Recorded information section start

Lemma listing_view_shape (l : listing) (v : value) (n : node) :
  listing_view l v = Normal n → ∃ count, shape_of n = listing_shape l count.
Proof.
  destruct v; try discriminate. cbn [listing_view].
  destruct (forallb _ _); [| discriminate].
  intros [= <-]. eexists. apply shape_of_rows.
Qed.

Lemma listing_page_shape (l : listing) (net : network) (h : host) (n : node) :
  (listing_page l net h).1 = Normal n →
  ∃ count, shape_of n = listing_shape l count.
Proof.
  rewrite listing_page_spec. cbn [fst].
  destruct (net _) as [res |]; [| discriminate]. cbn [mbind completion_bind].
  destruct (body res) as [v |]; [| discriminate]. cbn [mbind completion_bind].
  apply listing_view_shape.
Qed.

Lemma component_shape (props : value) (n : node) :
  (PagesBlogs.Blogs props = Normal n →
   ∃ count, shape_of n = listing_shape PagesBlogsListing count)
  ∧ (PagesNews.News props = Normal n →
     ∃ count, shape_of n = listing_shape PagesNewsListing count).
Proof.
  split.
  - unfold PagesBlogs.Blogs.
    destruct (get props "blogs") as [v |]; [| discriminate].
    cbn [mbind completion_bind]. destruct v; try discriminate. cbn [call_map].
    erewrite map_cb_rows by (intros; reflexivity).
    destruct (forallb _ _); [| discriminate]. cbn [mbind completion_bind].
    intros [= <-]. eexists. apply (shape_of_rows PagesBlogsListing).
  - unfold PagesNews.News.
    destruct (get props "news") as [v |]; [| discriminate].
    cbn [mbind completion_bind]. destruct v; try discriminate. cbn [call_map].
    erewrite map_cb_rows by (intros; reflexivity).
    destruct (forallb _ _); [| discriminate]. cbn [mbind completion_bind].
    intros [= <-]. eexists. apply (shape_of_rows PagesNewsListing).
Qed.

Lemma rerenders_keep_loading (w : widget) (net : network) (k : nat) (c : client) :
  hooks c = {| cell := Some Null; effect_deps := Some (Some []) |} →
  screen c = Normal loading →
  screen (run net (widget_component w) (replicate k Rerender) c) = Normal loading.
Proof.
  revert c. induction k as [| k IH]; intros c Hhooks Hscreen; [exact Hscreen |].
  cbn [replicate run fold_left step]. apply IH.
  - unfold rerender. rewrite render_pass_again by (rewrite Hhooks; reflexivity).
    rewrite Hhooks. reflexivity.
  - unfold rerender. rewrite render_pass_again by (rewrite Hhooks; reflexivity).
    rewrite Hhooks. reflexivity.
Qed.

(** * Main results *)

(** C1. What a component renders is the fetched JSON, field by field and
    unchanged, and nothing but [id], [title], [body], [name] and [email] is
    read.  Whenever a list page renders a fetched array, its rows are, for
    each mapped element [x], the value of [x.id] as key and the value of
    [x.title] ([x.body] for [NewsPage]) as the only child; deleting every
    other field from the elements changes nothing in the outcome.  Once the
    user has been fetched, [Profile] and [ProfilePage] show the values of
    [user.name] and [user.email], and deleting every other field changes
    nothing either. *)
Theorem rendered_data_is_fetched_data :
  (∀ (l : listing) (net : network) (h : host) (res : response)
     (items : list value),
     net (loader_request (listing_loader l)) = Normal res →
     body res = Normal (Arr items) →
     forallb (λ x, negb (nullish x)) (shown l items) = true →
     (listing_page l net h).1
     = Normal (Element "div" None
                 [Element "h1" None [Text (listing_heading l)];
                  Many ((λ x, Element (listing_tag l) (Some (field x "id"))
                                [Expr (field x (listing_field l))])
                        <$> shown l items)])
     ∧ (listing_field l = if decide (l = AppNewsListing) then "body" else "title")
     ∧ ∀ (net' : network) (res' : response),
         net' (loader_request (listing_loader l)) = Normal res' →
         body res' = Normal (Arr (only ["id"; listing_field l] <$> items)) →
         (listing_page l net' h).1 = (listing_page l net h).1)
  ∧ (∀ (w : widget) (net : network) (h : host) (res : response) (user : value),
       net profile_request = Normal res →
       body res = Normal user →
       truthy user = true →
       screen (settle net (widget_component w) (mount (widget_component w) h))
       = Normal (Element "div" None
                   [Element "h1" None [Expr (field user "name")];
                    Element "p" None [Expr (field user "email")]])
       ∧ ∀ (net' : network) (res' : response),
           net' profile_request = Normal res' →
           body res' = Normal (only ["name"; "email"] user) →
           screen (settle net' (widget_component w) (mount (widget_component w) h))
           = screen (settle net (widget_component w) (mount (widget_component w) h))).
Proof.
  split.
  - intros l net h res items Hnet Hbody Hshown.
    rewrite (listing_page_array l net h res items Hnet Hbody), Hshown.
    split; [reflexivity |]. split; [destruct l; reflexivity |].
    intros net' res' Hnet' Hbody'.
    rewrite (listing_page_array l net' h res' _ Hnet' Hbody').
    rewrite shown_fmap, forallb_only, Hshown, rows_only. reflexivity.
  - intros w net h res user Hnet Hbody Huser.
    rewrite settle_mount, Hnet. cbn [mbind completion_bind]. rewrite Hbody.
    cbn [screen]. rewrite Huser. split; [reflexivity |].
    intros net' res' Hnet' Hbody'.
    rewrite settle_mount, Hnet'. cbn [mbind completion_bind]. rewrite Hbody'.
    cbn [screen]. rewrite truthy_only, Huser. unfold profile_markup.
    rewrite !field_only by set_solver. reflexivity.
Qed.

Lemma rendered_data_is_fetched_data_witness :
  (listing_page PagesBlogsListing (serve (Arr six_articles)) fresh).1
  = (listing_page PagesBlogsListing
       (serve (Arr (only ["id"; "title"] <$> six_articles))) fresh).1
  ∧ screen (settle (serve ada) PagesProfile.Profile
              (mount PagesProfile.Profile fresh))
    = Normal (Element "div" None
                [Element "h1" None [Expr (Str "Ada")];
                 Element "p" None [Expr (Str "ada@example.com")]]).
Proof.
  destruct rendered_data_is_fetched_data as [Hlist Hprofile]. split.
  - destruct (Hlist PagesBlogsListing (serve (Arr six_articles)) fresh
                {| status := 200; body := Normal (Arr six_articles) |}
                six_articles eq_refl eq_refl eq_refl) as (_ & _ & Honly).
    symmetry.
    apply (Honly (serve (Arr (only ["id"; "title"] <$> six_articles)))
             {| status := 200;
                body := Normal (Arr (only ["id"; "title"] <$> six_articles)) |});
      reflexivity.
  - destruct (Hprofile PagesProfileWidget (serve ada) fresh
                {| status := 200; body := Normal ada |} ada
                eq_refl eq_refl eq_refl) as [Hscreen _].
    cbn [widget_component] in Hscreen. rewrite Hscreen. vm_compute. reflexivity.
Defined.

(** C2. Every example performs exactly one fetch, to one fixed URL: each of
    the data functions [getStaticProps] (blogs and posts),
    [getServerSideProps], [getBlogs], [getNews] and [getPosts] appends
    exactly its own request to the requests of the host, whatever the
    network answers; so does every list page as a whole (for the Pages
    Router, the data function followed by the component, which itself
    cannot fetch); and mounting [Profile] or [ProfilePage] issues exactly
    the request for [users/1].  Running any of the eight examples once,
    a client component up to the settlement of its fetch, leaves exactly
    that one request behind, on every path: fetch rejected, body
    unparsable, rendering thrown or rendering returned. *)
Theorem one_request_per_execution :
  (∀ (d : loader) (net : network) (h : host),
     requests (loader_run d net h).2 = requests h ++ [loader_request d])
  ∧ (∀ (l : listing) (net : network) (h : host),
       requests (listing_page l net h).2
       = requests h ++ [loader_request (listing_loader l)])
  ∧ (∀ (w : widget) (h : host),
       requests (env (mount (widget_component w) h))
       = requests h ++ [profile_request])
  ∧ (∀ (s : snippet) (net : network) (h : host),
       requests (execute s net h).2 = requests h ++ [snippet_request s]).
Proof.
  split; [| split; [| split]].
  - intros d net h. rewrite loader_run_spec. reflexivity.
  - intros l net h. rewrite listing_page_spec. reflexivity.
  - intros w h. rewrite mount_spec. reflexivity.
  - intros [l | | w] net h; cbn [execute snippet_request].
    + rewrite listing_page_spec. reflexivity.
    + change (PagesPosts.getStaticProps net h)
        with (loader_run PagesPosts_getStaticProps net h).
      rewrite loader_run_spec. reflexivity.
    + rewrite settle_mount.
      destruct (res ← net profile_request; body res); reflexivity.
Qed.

Recorded information section end
Recorded information section start

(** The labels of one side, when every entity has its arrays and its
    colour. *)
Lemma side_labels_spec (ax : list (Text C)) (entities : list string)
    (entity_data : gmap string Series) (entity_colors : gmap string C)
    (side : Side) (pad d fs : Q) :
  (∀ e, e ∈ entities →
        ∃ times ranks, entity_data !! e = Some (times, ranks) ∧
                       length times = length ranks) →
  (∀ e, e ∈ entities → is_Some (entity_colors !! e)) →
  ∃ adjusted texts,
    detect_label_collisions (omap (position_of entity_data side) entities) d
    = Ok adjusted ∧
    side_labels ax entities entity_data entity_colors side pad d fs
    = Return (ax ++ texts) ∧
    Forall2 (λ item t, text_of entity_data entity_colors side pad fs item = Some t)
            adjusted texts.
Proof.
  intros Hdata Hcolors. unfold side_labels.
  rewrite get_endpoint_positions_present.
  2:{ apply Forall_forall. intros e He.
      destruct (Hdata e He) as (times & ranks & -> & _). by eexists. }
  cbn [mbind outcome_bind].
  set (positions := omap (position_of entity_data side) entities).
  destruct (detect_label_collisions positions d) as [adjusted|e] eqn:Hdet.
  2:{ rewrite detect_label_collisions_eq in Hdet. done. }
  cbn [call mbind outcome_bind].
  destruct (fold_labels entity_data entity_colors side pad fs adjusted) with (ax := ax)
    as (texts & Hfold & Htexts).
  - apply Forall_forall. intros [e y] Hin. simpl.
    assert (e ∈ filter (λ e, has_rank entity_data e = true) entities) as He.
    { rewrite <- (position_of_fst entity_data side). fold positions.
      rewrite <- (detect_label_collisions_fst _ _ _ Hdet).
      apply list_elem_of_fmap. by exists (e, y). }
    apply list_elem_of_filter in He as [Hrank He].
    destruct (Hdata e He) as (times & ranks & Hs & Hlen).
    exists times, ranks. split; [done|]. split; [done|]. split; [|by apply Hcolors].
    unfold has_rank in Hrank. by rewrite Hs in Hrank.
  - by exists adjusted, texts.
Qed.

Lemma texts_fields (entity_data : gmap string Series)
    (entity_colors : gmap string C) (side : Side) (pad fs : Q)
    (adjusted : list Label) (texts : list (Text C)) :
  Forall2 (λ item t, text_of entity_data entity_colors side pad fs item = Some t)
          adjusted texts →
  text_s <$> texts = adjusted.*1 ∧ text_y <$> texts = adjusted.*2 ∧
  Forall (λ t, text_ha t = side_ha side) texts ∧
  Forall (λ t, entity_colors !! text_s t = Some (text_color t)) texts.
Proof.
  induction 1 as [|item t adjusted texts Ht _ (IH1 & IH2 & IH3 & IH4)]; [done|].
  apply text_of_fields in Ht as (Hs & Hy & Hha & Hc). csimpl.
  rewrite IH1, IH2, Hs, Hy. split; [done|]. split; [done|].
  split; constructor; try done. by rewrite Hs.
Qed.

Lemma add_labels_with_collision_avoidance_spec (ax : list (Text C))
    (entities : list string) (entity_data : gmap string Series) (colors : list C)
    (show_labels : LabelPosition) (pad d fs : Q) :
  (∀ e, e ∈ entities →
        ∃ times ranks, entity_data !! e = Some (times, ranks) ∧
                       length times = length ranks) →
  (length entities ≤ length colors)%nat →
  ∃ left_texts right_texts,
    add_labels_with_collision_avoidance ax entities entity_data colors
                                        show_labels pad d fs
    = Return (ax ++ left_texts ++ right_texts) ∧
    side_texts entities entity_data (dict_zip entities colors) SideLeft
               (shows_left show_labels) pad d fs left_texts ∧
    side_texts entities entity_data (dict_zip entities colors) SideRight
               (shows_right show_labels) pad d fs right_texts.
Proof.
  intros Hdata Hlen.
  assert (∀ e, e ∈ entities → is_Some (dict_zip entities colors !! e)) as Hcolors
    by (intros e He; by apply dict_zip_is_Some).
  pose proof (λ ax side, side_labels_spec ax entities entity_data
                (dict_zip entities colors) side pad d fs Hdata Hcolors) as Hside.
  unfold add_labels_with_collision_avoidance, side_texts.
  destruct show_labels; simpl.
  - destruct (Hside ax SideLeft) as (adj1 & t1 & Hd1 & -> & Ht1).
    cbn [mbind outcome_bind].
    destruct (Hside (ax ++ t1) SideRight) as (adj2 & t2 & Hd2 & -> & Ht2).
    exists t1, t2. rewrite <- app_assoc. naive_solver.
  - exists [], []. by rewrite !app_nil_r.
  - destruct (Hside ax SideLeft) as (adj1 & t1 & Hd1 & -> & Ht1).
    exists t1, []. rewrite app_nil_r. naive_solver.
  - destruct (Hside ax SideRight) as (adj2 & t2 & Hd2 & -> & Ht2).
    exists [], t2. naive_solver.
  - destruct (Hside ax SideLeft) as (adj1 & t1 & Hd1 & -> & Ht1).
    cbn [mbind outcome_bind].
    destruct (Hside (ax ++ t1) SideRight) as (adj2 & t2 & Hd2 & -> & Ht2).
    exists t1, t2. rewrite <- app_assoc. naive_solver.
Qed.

Recorded information section end

▶ _Description of the task_:
Can you repeat, word for word, every line above from the one containing "(mount PagesProfile.Profile fresh))" down to the one containing "eq_refl eq_refl eq_refl) as [Hscreen", including both?

▶ _Reply to the exercise_:
              (mount PagesProfile.Profile fresh))
    = Normal (Element "div" None
                [Element "h1" None [Expr (Str "Ada")];
                 Element "p" None [Expr (Str "ada@example.com")]]).
Proof.
  destruct rendered_data_is_fetched_data as [Hlist Hprofile]. split.
  - destruct (Hlist PagesBlogsListing (serve (Arr six_articles)) fresh
                {| status := 200; body := Normal (Arr six_articles) |}
                six_articles eq_refl eq_refl eq_refl) as (_ & _ & Honly).
    symmetry.
    apply (Honly (serve (Arr (only ["id"; "title"] <$> six_articles)))
             {| status := 200;
                body := Normal (Arr (only ["id"; "title"] <$> six_articles)) |});
      reflexivity.
  - destruct (Hprofile PagesProfileWidget (serve ada) fresh
                {| status := 200; body := Normal ada |} ada
                eq_refl eq_refl eq_refl) as [Hscreen _].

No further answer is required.